EXERCISE BRIEF » Give back the entries verbatim.

[Dataset entries]
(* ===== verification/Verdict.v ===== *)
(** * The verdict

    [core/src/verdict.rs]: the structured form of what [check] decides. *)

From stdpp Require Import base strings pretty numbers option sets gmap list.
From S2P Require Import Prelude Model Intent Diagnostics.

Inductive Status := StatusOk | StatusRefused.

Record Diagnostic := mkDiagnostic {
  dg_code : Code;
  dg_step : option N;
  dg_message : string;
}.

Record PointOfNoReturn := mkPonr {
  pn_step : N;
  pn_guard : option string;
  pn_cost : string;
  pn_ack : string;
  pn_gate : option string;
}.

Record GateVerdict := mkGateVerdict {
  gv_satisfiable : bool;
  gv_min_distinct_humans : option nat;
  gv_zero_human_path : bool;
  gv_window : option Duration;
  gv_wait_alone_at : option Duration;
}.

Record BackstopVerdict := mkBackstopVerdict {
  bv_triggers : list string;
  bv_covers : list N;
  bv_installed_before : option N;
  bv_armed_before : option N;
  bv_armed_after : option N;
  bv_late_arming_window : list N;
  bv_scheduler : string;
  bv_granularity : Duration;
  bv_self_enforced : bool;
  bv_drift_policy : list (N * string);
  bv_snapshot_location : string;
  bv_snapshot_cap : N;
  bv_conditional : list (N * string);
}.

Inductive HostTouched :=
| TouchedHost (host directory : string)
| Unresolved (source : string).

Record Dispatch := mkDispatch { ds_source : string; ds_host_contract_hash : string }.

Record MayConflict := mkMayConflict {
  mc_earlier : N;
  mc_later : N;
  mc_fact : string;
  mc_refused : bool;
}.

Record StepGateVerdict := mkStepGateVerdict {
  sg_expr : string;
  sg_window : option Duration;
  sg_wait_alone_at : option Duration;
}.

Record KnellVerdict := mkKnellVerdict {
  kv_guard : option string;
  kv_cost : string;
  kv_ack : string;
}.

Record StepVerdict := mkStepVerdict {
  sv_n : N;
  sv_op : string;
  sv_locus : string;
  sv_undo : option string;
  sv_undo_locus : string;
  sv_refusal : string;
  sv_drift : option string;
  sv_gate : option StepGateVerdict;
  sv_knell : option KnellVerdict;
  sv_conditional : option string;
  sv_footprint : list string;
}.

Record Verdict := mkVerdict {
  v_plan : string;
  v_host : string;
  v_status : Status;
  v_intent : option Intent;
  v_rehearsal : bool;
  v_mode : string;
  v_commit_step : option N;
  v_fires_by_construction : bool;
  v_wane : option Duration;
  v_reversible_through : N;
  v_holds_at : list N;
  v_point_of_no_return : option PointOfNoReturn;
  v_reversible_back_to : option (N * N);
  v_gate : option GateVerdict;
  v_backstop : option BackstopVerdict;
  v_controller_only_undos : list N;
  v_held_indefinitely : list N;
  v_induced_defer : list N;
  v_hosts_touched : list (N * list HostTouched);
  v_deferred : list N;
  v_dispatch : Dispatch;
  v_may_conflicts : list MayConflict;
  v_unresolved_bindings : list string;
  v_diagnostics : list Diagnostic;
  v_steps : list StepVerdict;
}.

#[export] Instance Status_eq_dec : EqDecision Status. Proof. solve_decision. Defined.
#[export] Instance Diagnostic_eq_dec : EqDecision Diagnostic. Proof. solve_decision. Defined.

SOLUTION TO THE EXERCISE »
(* ===== verification/Verdict.v ===== *)
(** * The verdict

    [core/src/verdict.rs]: the structured form of what [check] decides. *)

From stdpp Require Import base strings pretty numbers option sets gmap list.
From S2P Require Import Prelude Model Intent Diagnostics.

Inductive Status := StatusOk | StatusRefused.

Record Diagnostic := mkDiagnostic {
  dg_code : Code;
  dg_step : option N;
  dg_message : string;
}.

Record PointOfNoReturn := mkPonr {
  pn_step : N;
  pn_guard : option string;
  pn_cost : string;
  pn_ack : string;
  pn_gate : option string;
}.

Record GateVerdict := mkGateVerdict {
  gv_satisfiable : bool;
  gv_min_distinct_humans : option nat;
  gv_zero_human_path : bool;
  gv_window : option Duration;
  gv_wait_alone_at : option Duration;
}.

Record BackstopVerdict := mkBackstopVerdict {
  bv_triggers : list string;
  bv_covers : list N;
  bv_installed_before : option N;
  bv_armed_before : option N;
  bv_armed_after : option N;
  bv_late_arming_window : list N;
  bv_scheduler : string;
  bv_granularity : Duration;
  bv_self_enforced : bool;
  bv_drift_policy : list (N * string);
  bv_snapshot_location : string;
  bv_snapshot_cap : N;
  bv_conditional : list (N * string);
}.

Inductive HostTouched :=
| TouchedHost (host directory : string)
| Unresolved (source : string).

Record Dispatch := mkDispatch { ds_source : string; ds_host_contract_hash : string }.

Record MayConflict := mkMayConflict {
  mc_earlier : N;
  mc_later : N;
  mc_fact : string;
  mc_refused : bool;
}.

Record StepGateVerdict := mkStepGateVerdict {
  sg_expr : string;
  sg_window : option Duration;
  sg_wait_alone_at : option Duration;
}.

Record KnellVerdict := mkKnellVerdict {
  kv_guard : option string;
  kv_cost : string;
  kv_ack : string;
}.

Record StepVerdict := mkStepVerdict {
  sv_n : N;
  sv_op : string;
  sv_locus : string;
  sv_undo : option string;
  sv_undo_locus : string;
  sv_refusal : string;
  sv_drift : option string;
  sv_gate : option StepGateVerdict;
  sv_knell : option KnellVerdict;
  sv_conditional : option string;
  sv_footprint : list string;
}.

Record Verdict := mkVerdict {
  v_plan : string;
  v_host : string;
  v_status : Status;
  v_intent : option Intent;
  v_rehearsal : bool;
  v_mode : string;
  v_commit_step : option N;
  v_fires_by_construction : bool;
  v_wane : option Duration;
  v_reversible_through : N;
  v_holds_at : list N;
  v_point_of_no_return : option PointOfNoReturn;
  v_reversible_back_to : option (N * N);
  v_gate : option GateVerdict;
  v_backstop : option BackstopVerdict;
  v_controller_only_undos : list N;
  v_held_indefinitely : list N;
  v_induced_defer : list N;
  v_hosts_touched : list (N * list HostTouched);
  v_deferred : list N;
  v_dispatch : Dispatch;
  v_may_conflicts : list MayConflict;
  v_unresolved_bindings : list string;
  v_diagnostics : list Diagnostic;
  v_steps : list StepVerdict;
}.

#[export] Instance Status_eq_dec : EqDecision Status. Proof. solve_decision. Defined.
#[export] Instance Diagnostic_eq_dec : EqDecision Diagnostic. Proof. solve_decision. Defined.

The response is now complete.